Olympians
Bobbie Rosenfeld and Aly Raisman may both have won Olympic gold against fierce competition, but they competed in vastly different worlds. Rosenfeld spent her career arguing that women could and should be athletes, while Raisman grew up in a time when Title IX was a given, granting female athletes to the same access and support as male athletes in state schools and competitions. Raisman gave gymnastics her complete focus, while Rosenfeld played almost every professional sport that existed in her time. The differences between Rosenfeld’s career and Raisman’s say as much about the evolution of sports in general as they do about women in sports.
Of the legendary Bobbie Rosenfeld, one sports commentator joked that the easiest way to sum up her career was “to say that she was not good at swimming.” Rosenfeld played professional basketball, ice hockey, tennis, and lacrosse, competed in speed skating and javelin and discus throwing, and won Olympic gold and silver for track.
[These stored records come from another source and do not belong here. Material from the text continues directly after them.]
(** The source text without its hyphens and spaces. *)
Fixpoint strip_separators (s : string) : string :=
  match s with
  | EmptyString => EmptyString
  | String a r =>
      if Ascii.eqb a "-" || Ascii.eqb a " " then strip_separators r
      else String a (strip_separators r)
  end.

(** *** Validation *)

(** The message that a rule is configured with: its [error_message], or the
    generated text when it has none. *)
Definition rule_message (validation : val) : val :=
  match validation with
  | VDict d =>
      match assoc "error_message" d with
      | Some m => m
      | None =>
          VStr (str (match assoc "rule_type" d with
                     | Some t => t
                     | None => VStr ""
                     end) ++ " validation failed")
      end
  | _ => VNone
  end.

Definition rule_is (kind : string) (validation : val) : bool :=
  match validation with
  | VDict d =>
      match assoc "rule_type" d with
      | Some t => eq_str t kind
      | None => false
      end
  | _ => false
  end.

(** The value is absent or, once stringified and trimmed, empty. *)
Definition blank (value : val) : bool :=
  is_none value || String.eqb (str_strip (str value)) "".

(** The value cannot be coerced to a number. *)
Definition non_numeric (value : val) : bool :=
  match float_of value with
  | Raise ValueError | Raise TypeError => true
  | _ => false
  end.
When she played professional softball, she doubled as both a player and manager for the Maple Leafs, a women’s softball team, taking them all the way to national championships.
All of this speaks to her amazing versatility as a player, but it was also made possible by the fact that sports (and athletes) were not yet so specialized—in the 1920s, the idea of searching remote parts of the globe for runners born with better leg muscles, crafting special shoes and gear to cut down on wind resistance, and funding an athlete to spend all day every day training for a race was unheard of. Bobbie supported herself as a stenographer, wore her brother’s swim trunks to her first track meet for lack of a uniform, showed up on the day of a meet or game and played her heart out. Once she proved that she was an athlete, she could define what that meant for her because the rules and expectations for athletes weren’t yet set in stone.
After early retirement, Bobbie Rosenfeld became a sports commentator, arguing that audiences needed to pay more attention to women athletes. She encouraged women to take joy in what their bodies could do and what their determination could accomplish, instead of worrying that sports would ruin their health or destroy their femininity. In her writing, as much as by her performance on the playing field, she helped shape new possibilities for women in sports.
Aly Raisman began her training almost as soon as she could crawl: she started doing gymnastics as a toddler during Mommy and Me classes and spent her childhood and young adulthood perfecting her skills. Women athletes are no longer a novelty, they’re a given in nearly every sport, and competition couldn’t be more fierce. Aly Raisman’s passion for gymnastics and her single-minded focus on training were crucial to her success at the 2012 Olympics, where she won two gold medals and one bronze.
Raisman was awarded top honors for her perfectly executed floor routine, the most complex of that year’s competition, making her the first American woman to win the gold medal for a floor routine. But Raisman also infused her gymnastics with both her personal flair and her Jewish values, performing some of her best routines to “Hava Nagila” and dedicating her performance at the Olympics to the memory of the Israeli athletes slain in Munich forty years earlier. Virtually unknown before the Olympics, she became a national hero and one of the stars of the 2012 Games with her winning combination of determination and vitality.
Due to the physical strain of competition, Raisman took a year off after the Olympics. While she has discussed her desire to train for the 2016 Olympics, she has also needed to think about a second career post-Olympics. It’s clear that Raisman’s talents offer her a stunning array of possibilities: so far, she’s competed on Dancing with the Stars, volunteered with the Special Olympics, and become a spokesperson for various organizations, and there’s no telling what she’ll do next.